Current regulations require a description of the overall safety profile or the specific risks of a drug in multiple documents such as the Periodic and Development Safety Update Reports, Risk Management Plans (RMPs) and Signal Detection Reports. In a resource-constrained world, the need for preparing multiple documents reporting the same information results in shifting the focus from a thorough scientific and medical evaluation of the available data to maintaining compliance with regulatory timelines. Since the aim of drug safety is to understand and characterize product issues to take adequate risk minimization measures rather than to comply with bureaucratic requirements, there is the need to avoid redundancy.

In order to identify core drug safety activities that need to be undertaken to protect patient safety and reduce the number of documents reporting the results of these activities, the author has reviewed the main topics included in the drug safety guidelines and templates.
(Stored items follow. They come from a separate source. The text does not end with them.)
Lemma waiting_runs n last c w s o w' s' :
  await n (λ '(w, s), let '(p, w, s) := poll_open_ready w s in (p, (w, s))) (w, s) = (o, (w', s')) →
  rtc pool_step (during (with_world w c) last (Waiting s))
    (match o with
     | Some (Ok _) => with_stream (with_world w' c) s'
     | Some (Err _) => after_attempt last None (release 1 (with_world w' c))
     | _ => without (release 1 (with_world w' c))
     end).
Proof.
  revert w s. induction n as [|n IH]; intros w s; cbn [await].
  { intros [= <- <- <-]. eapply rtc_once, abandon_step. }
  destruct (poll_open_ready w s) as [[p w1] s1] eqn:E.
  assert (∀ q c', advance version Diverge budget now {| is_last := last; target := goal; at_ := Waiting s |} (with_world w c) = (q, c') →
    ∀ P, rtc pool_step (after_step q c') P → rtc pool_step (during (with_world w c) last (Waiting s)) P) as Hon
    by (intros; by eapply steps_on).
  cbn [advance at_] in Hon. change (world (with_world w c)) with w in Hon. rewrite E in Hon.
  change (with_world w1 (with_world w c)) with (with_world w1 c) in Hon.
  destruct p as [|[u|e| |]]; [intros E'; eapply Hon; [done|by apply IH]|intros [= <- <- <-]; eapply Hon; [done|]..].
  - apply rtc_refl.
  - destruct last; apply rtc_refl.
  - apply rtc_refl.
  - apply rtc_refl.
Qed.

Lemma attempt_runs last s c o c' : attempt budget version goal last s c = (o, c') →
  rtc pool_step (during c last (InHand s)) (after_attempt last o c').
Proof.
  unfold attempt. intros E.
  assert (∀ q c', advance version Diverge budget now {| is_last := last; target := goal; at_ := InHand s |} c = (q, c') →
    ∀ P, rtc pool_step (after_step q c') P → rtc pool_step (during c last (InHand s)) P) as Hon by (intros; by eapply steps_on).
  cbn [advance at_ target goes is_last] in Hon. destruct (next_id s =? U32_MAX).
  { injection E as <- <-. eapply Hon; [done|]. destruct last; apply rtc_refl. }
  eapply Hon; [done|]. clear Hon. cbn [after_step goes is_last at_]. unfold settle in E. set (s1 := next_stream s) in *.
  destruct (queue _ _ s1) as [w s2] eqn:Eq.
  eapply steps_on; [cbn [advance at_]; rewrite Eq; reflexivity|]. cbn [after_step goes is_last at_].
  destruct (await budget poll_flush_wire s2) as [r s3] eqn:Ef.
  destruct r as [[u|e| |]|]; (eapply steps_on; [cbn [advance at_]; rewrite Ef; reflexivity|]);
    [|injection E as <- <-; by destruct last|injection E as <- <-; apply rtc_refl..].
  cbn [after_step goes is_last at_].
  destruct (await budget _ (w, s3)) as [r2 [w4 s4]] eqn:Er. apply (waiting_runs _ last c) in Er.
  destruct r2 as [[u2|e| |]|]; injection E as <- <-; try exact Er. by destruct last.
Qed.

Lemma create_runs connect last c o c' : (∀ r, connect = Ok r → is_bytes (arriving r)) → create_session connect budget now c = (o, c') →
  rtc pool_step (during c last Dialling) (match o with Some (Ok s) => during c' last (InHand s) | _ => without c' end).
Proof.
  intros Hb. unfold create_session. pose proof (steps_on c last Dialling) as Hd. cbn [advance at_ goes is_last target] in Hd.
  destruct (reserve c) as [[[]|e| |] c1]; try (intros [= <- <-]; eapply Hd; [done|]; apply rtc_refl). intros E. eapply Hd; [done|]. clear Hd.
  cbn [after_step goes is_last at_].
  assert (∀ q c', advance version connect budget now {| is_last := last; target := goal; at_ := Connecting |} c1 = (q, c') →
    ∀ P, rtc pool_step (after_step q c') P → rtc pool_step (during c1 last Connecting) P) as Hon
    by (intros q c2 Ea P HP; eapply rtc_l; [eapply advance_step; [exact Hb|exact Ea]|exact HP]).
  cbn [advance at_ goes is_last target] in Hon. destruct connect as [r|e| |]; try (injection E as <- <-; eapply Hon; [done|]; apply rtc_refl).
  destruct (auth_block c1) as [auth c2]. eapply Hon; [done|]. clear Hon. cbn [after_step goes is_last at_].
  destruct (greet budget auth r) as [[r1|e| |]|] eqn:Eg; (eapply steps_on; [cbn [advance at_]; rewrite Eg; reflexivity|]);
    try (injection E as <- <-; apply rtc_refl). cbn [after_step goes is_last at_].
  destruct (enrol r1 now c2) as [s c3] eqn:Es. injection E as <- <-.
  eapply steps_on; [cbn [advance at_]; rewrite Es; reflexivity|]. apply rtc_refl.
Qed.

Lemma attempt_new_runs connect last c o c' : (∀ r, connect = Ok r → is_bytes (arriving r)) →
  attempt_new budget version goal last connect now c = (o, c') → rtc pool_step (during c last Dialling) (after_attempt last o c').
Proof.
  intros Hb. unfold attempt_new. destruct (create_session connect budget now c) as [r c1] eqn:E. apply (create_runs _ last) in E; [|done].
  destruct r as [[s|e| |]|]; [|intros [= <- <-]; exact E..]. intros Ea%attempt_runs. by etransitivity.
Qed.
End alone.

(** A call during which nothing else happens is [open_initial]. *)
Theorem open_initial_runs host port initial version connect budget now key new c o c' cs ss ks :
  cs !! key = None → ss !! new = None → len version <= 60000 → len initial <= 60000 →
  (∀ n r, connect n = Ok r → is_bytes (arriving r)) →
  open_initial host port initial version connect budget now c = (o, c') →
  rtc pool_step {| client := c; calls := cs; streams := ss; closings := ks |}
    {| client := c'; calls := cs; streams := match o with Opened s => <[new := s]> ss | _ => ss end; closings := ks |}.
Proof.
  intros Hkey Hnew Hv Hi Hb. unfold open_initial.
  destruct (socks_address host port) as [address|e| |] eqn:Ea; try (intros [= <- <-]; apply rtc_refl). set (goal := address ++ initial).
  destruct (take_idle now c) as [reused c1] eqn:Et. intros E.
  eapply rtc_l; [exact (step_call {| client := c; calls := cs; streams := ss; closings := ks |} key host port initial address Hkey Ea Hi)|].
  fold goal. change (rtc pool_step (during key cs ss ks goal c false Taking)
    {| client := c'; calls := cs; streams := match o with Opened s => <[new := s]> ss | _ => ss end; closings := ks |}).
  eapply (steps_on version budget now key new); [done..|cbn [advance at_]; rewrite Et; reflexivity|]. cbn [after_step goes is_last at_].
  set (x := match reused with Some s => attempt _ _ _ _ s c1 | None => _ end) in E. destruct x as [r c2] eqn:Ex.
  assert (rtc pool_step (during key cs ss ks goal c1 false (match reused with Some s => InHand s | None => Dialling end))
    (after_attempt key new cs ss ks goal false r c2)) as H1.
  { unfold x in Ex. destruct reused as [s|]; [by apply (attempt_runs version budget now)|apply (attempt_new_runs version budget now _ _ _ _ _ _ Hkey Hnew Hv (connect 0%nat)); [by intros; eapply Hb|exact Ex]]. }
  etransitivity; [exact H1|]. destruct r as [r|]; [injection E as <- <-; destruct r; apply rtc_refl|].
  destruct (attempt_new _ _ _ true _ now c2) as [r3 c3] eqn:En.
  apply (attempt_new_runs version budget now key new cs ss ks goal Hkey Hnew Hv (connect 1%nat)) in En; [|by intros; eapply Hb].
  cbn [after_attempt]. destruct r3 as [r3|]; injection E as <- <-; [destruct r3; exact En|exact En].
Qed.

(** And a stream dropped while nothing else happens is [drop_stream]. *)
Theorem drop_stream_runs runtime budget now key new s c cs ss ks :
  ss !! key = Some s → ks !! new = None →
  rtc pool_step {| client := c; calls := cs; streams := ss; closings := ks |}
    {| client := drop_stream runtime budget now s c; calls := cs; streams := delete key ss; closings := ks |}.
Proof.
  intros Hkey Hnew. destruct (start_close runtime s c) as [k c1] eqn:E.
  eapply rtc_l; [exact (step_drop {| client := c; calls := cs; streams := ss; closings := ks |} key new s runtime k c1 Hkey Hnew E)|].
  cbn [calls streams closings]. unfold start_close in E. unfold drop_stream. destruct (_ || _ || _); injection E as <- <-; [apply rtc_refl|].
  destruct (if negb _ && negb _ then _ else _) as [w s1] eqn:Ew.
  eapply rtc_l; [eapply (step_close _ new budget now); [apply lookup_insert_eq|cbn [advance_close client]; rewrite Ew; reflexivity]|].
  cbn [client calls streams closings]. rewrite insert_insert_eq.
  destruct (await budget poll_flush_wire s1) as [r s2] eqn:Ef. destruct r as [[u|e| |]|];
    (eapply rtc_l; [eapply (step_close _ new budget now); [apply lookup_insert_eq|cbn [advance_close client]; rewrite Ef; reflexivity]|]);
    cbn [client calls streams closings]; rewrite delete_insert_id by done; apply rtc_refl.
Qed.
(* ===== verification/SsUdp.v ===== *)
(** * UDP over Shadowsocks (proxy/ss.rs)

    The packet counter of the sending side, the replay window and the receiving
    loop.  The socket and its cryptography belong to the shadowsocks crate: what it
    receives is a list of results, a datagram with its control data or an error.  The
    theorems say that no packet is accepted twice and no number is used twice. *)
From stdpp Require Import gmap sets.
From S2P Require Import Prelude Bytes Net Text.
#[local] Open Scope list_scope.
#[local] Open Scope Z_scope.

Definition U64_MAX : Z := 2 ^ 64 - 1.

(** ** The replay window: [highest] is a [u64], [bits] a [u128] *)
Record ReplayWindow := { highest : Z; bits : Z }.

(** [ReplayWindow::default()]. *)
Definition empty_window : ReplayWindow := {| highest := 0; bits := 0 |}.

Definition accept (id : Z) (w : ReplayWindow) : bool * ReplayWindow :=
  if bits w =? 0 then (true, {| highest := id; bits := 1 |})
  else if highest w <? id then
    let shift := id - highest w in
    (true, {| highest := id;
              bits := if 128 <=? shift then 1 else Z.lor (Z.shiftl (bits w) shift mod 2 ^ 128) 1 |})
  else
    let age := highest w - id in
    if (128 <=? age) || negb (Z.land (bits w) (Z.shiftl 1 age) =? 0) then (false, w)
    else (true, {| highest := highest w; bits := Z.lor (bits w) (Z.shiftl 1 age) |}).

(** ** Receiving *)
Record Control := { client_session_id : Z; server_session_id : Z; packet_id : Z }.

(** [recv_with_ctrl]: a datagram and its control data, if its cipher has any. *)
Definition received : Type := outcome (bytes * option Control).

(** What the loop of [recv] does with the control data of one datagram: [Ok true]
    delivers it, [Ok false] drops it. *)
Definition admit_packet (session : Z) (control : option Control) (replay : gmap Z ReplayWindow)
    : outcome bool * gmap Z ReplayWindow :=
  match control with
  | None => (Ok true, replay)
  | Some c =>
      if negb (client_session_id c =? session) then (Ok false, replay)
      else if (size replay <? 4)%nat || bool_decide (is_Some (replay !! server_session_id c)) then
        let '(ok, w) := accept (packet_id c) (default empty_window (replay !! server_session_id c)) in
        (Ok ok, <[server_session_id c := w]> replay)
      else (Err "Too many Shadowsocks server sessions", replay)
  end.

(** [recv] into a buffer of [room] bytes, over the datagrams that will arrive;
    [None] when it still waits for one. *)
Fixpoint recv (session room : Z) (events : list received) (replay : gmap Z ReplayWindow)
    : option (outcome bytes) * list received * gmap Z ReplayWindow :=
  match events with
  | [] => (None, [], replay)
  | Ok (wire, control) :: rest =>
      match admit_packet session control replay with
      | (Ok false, replay) => recv session room rest replay
      | (Ok true, replay) =>
          (Some (if len wire <=? room then Ok wire else Err "Shadowsocks UDP receive buffer too small"), rest, replay)
      | (Err e, replay) => (Some (Err e), rest, replay)
      | (Panic, replay) => (Some Panic, rest, replay)
      | (Diverge, replay) => (Some Diverge, rest, replay)
      end
  | Err e :: rest => (Some (Err e), rest, replay)
  | Panic :: rest => (Some Panic, rest, replay)
  | Diverge :: rest => (Some Diverge, rest, replay)
  end.

(** ** Sending

    [send] takes its packet number from an atomic counter, with a loop of weak
    compare-and-exchange.  [Loaded id] is a caller about to exchange, [Took id] one
    that has its number, [Exhausted] one whose [checked_add] failed. *)
Inductive sender := Loaded (id : Z) | Took (id : Z) | Exhausted.

Record Counter := { packet : Z; senders : gmap nat sender }.
(* ===== verification/Vision.v ===== *)
(** * VLESS Vision (proxy/vision.rs)

    The reader that stops at the records of the outer TLS connection, the parser
    that watches the records of the inner one, and the stream that frames the first
    packets and then hands over to the bare connection.  The outer TLS client is the
    vendored craftls: what its reads give, what it still holds decrypted, and the
    socket under it are three [Raw] streams, and [at_boundary] of the socket's
    [RecordIo] is a parameter of the stream's state. *)
From S2P Require Import Prelude Bytes AsyncIo.

Definition CHUNK : Z := 16 * 1024.
Definition MAX_FRAME : Z := 21 + 2 * 65535.

(** [rand::random::<u8>()]. *)
Class RandomByte (G : Type) := {
  random_byte : G → Z * G;
  random_byte_u8 g : u8 (random_byte g).1;
}.

(** ** Records of the outer connection *)
Record RecordIo := { io : Raw; header : bytes; header_len : Z; remaining : Z }.

Definition RecordIo_new (r : Raw) : RecordIo :=
  {| io := r; header := replicate 5 0; header_len := 0; remaining := 0 |}.

Definition at_boundary (r : RecordIo) : bool := (header_len r =? 0) && (remaining r =? 0).

(** [poll_read] into a buffer with room for [room] bytes. *)
Definition record_read (room : Z) (r : RecordIo) : poll bytes * RecordIo :=
  if room =? 0 then (Ready (Ok []), r)
  else
    let in_header := remaining r =? 0 in
    let max := if in_header then 5 - header_len r else remaining r in
    let limit := Z.min max room in
    match raw_read limit (io r) with
    | (Pending, i) => (Pending, {| io := i; header := header r; header_len := header_len r; remaining := remaining r |})
    | (Ready (Err e), i) =>
        (Ready (Err e), {| io := i; header := header r; header_len := header_len r; remaining := remaining r |})
    | (Ready Panic, i) => (Ready Panic, r)
    | (Ready Diverge, i) => (Ready Diverge, r)
    | (Ready (Ok bs), i) =>
        let n := len bs in
        if (n =? 0) && negb (at_boundary r)
        then (Ready (Err "Truncated outer TLS record"),
              {| io := i; header := header r; header_len := header_len r; remaining := remaining r |})
        else if in_header then
          let h := take (Z.to_nat (header_len r)) (header r) ++ bs ++ drop (Z.to_nat (header_len r + n)) (header r) in
          let hl := header_len r + n in
          if hl =? 5 then
            let size := of_be (range h 3 5) in
            (Ready (Ok bs), {| io := i; header := h; header_len := if size =? 0 then 0 else hl; remaining := size |})
          else (Ready (Ok bs), {| io := i; header := h; header_len := hl; remaining := remaining r |})
        else
          let left := remaining r - n in
          (Ready (Ok bs), {| io := i; header := header r; header_len := if left =? 0 then 0 else header_len r;
                             remaining := left |})
    end.
(** A read moves bytes from the connection to the reader and stays in one record. *)
Lemma record_read_spec seen room r p r' :
  seen_ok seen r → 0 < room → record_read room r = (p, r') →
  match p with
  | Ready (Ok bs) => arriving (io r) = bs ++ arriving (io r') ∧ len bs <= room ∧ seen_ok (seen ++ bs) r' ∧
      (bs = [] → at_boundary r = true)
  | Pending | Ready (Err _) => arriving (io r') = arriving (io r) ∧ seen_ok seen r'
  | _ => False
  end.
Proof.
  intros [Hh [Hhb Hab] (ws & tail & Hs & Hw & Hu & Ht)] Hroom. unfold record_read.
  rewrite (proj2 (Z.eqb_neq room 0)) by lia. set (limit := Z.min _ room).
  assert (0 < limit) as Hlim.
  { unfold limit. destruct (Z.eqb_spec (remaining r) 0); [lia|]. destruct Ht as (_ & ? & _). lia. }
  destruct (raw_read limit (io r)) as [q i] eqn:E. apply raw_read_arriving in E as (_ & _ & Hq); [|lia].
  assert (∀ i', arriving i' = arriving (io r) →
    seen_ok seen {| io := i'; header := header r; header_len := header_len r; remaining := remaining r |}) as Hsame.
  { intros i' Hi. split; simpl; [done|by rewrite Hi|]. by exists ws, tail. }
  destruct q as [|[bs|e| |]]; try done; try (intros [= <- <-]; split; [done|by apply Hsame]).
  destruct Hq as [Harr Hn]. pose proof (len_nonneg bs) as Hn0. rewrite Harr in Hab. apply is_bytes_app in Hab as [Hbs Hab].
  destruct ((len bs =? 0) && negb (at_boundary r)) eqn:Eeof.
  { intros [= <- <-]. apply andb_true_iff in Eeof as [Hz%Z.eqb_eq _]. apply len_zero_nil in Hz as ->.
    split; [by rewrite Harr|]. apply Hsame. by rewrite Harr. }
  assert (bs = [] → at_boundary r = true) as Hend.
  { intros ->. simpl in Eeof. by destruct (at_boundary r). }
  destruct (Z.eqb_spec (remaining r) 0) as [H0|H0].
  - destruct Ht as [Hl ->]. assert (header_len r + len bs <= len (header r)) as Hfit by (unfold limit in Hn; lia).
    destruct (splice_header (header r) bs (header_len r)) as [Hlen Htake]; [lia|done|].
    set (h := take _ (header r) ++ bs ++ _) in *.
    assert (is_bytes h) as Hhb'.
    { unfold h. apply is_bytes_app. split; [by apply Forall_take|]. apply is_bytes_app. split; [done|by apply Forall_drop]. }
    assert (seen ++ bs = ws ++ take (Z.to_nat (header_len r + len bs)) h) as Hseen by (by rewrite Hs, Htake, app_assoc).
    destruct (Z.eqb_spec (header_len r + len bs) 5) as [H5|H5].
    + assert (take (Z.to_nat (header_len r + len bs)) h = h) as Hall
        by (rewrite H5; apply take_ge; unfold len in *; lia).
      rewrite Hall in Hseen. pose proof (size_bound h ltac:(lia) Hhb') as Hsz.
      intros [= <- <-]. split; [done|]. split; [unfold limit in Hn; lia|]. split; [|done].
      split; simpl; [lia|by split|]. destruct (Z.eqb_spec (of_be (range h 3 5)) 0) as [Hz|Hz].
      * exists (ws ++ h ++ []), []. rewrite !app_nil_r. split; [done|]. split; [|split; [by left|]].
        -- rewrite <- (app_nil_r h). by apply whole_snoc; [..|lia| |rewrite Hz].
        -- simpl. split; [lia|done].
      * exists ws, h. split; [done|]. split; [done|]. split; [right; lia|].
        split; [done|]. split; [lia|]. exists []. rewrite app_nil_r. split; [done|].
        change (len (@nil Z)) with 0. lia.
    + intros [= <- <-]. split; [done|]. split; [unfold limit in Hn; lia|]. split; [|done].
      split; simpl; [lia|by split|]. exists ws, (take (Z.to_nat (header_len r + len bs)) h).
      split; [done|]. split; [done|]. split.
      * left. unfold len in *. rewrite length_take. lia.
      * rewrite H0. simpl. split; [lia|done].
  - destruct Ht as (Hl & Hpos & body & -> & Hbody).
    intros [= <- <-]. split; [done|]. split; [unfold limit in Hn; lia|]. split; [|done].
    assert (len (body ++ bs) + (remaining r - len bs) = of_be (range (header r) 3 5)) as Hb' by (rewrite len_app; lia).
    split; simpl; [done|by split|]. destruct (Z.eqb_spec (remaining r - len bs) 0) as [Hz|Hz].
    + exists (ws ++ header r ++ body ++ bs), []. rewrite app_nil_r.
      split; [by rewrite Hs, <- !app_assoc|]. split; [apply whole_snoc; [done..|lia]|]. split; [by left|].
      split; [lia|done].
    + exists ws, (header r ++ body ++ bs). split; [by rewrite Hs, <- !app_assoc|]. split; [done|]. split.
      * right. rewrite (range_app_l (header r)) by lia. rewrite len_app. unfold limit in Hn. lia.
      * split; [done|]. split; [unfold limit in Hn; lia|]. exists (body ++ bs). by split.
Qed.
The topics and sources that need to be taken into account in the main regulatory documents have been found to greatly overlap and, in the future, as a result of the new Periodic Safety Update Report structure and require-ments, in the author’s opinion this overlap is likely to further increase. Many of the identified inter-document differences seemed to be substantially formal. The Development Safety Update Report, for example, requires separate presentation of the safety issues emerging from different sources followed by an overall evaluation of each safety issue. The RMP, instead, requires a detailed description of the safety issues without separate presentation of the evidence derived from each source. To some extent, however, the individual documents require an in-depth analysis of different aspects; the RMP, for example, requires an epidemiological description of the indication for which the drug is used and its risks. At the time of writing this article, this is not specifically required by other documents.

The author has identified signal detection (intended not only as adverse event disproportionate reporting, but including non-clinical, laboratory, clinical analysis data and literature screening) and characterization as the basis for the preparation of all drug safety documents, which can be viewed as different ways of presenting the results of this activity. Therefore, the author proposes to merge all the aggregate reports required by current regulations into a single document — the Drug Safety Master File. This report should contain all the available information, from any source, regarding the potential and identified risks of a drug. It should be a living document updated and submitted to regulatory authorities on an ongoing basis.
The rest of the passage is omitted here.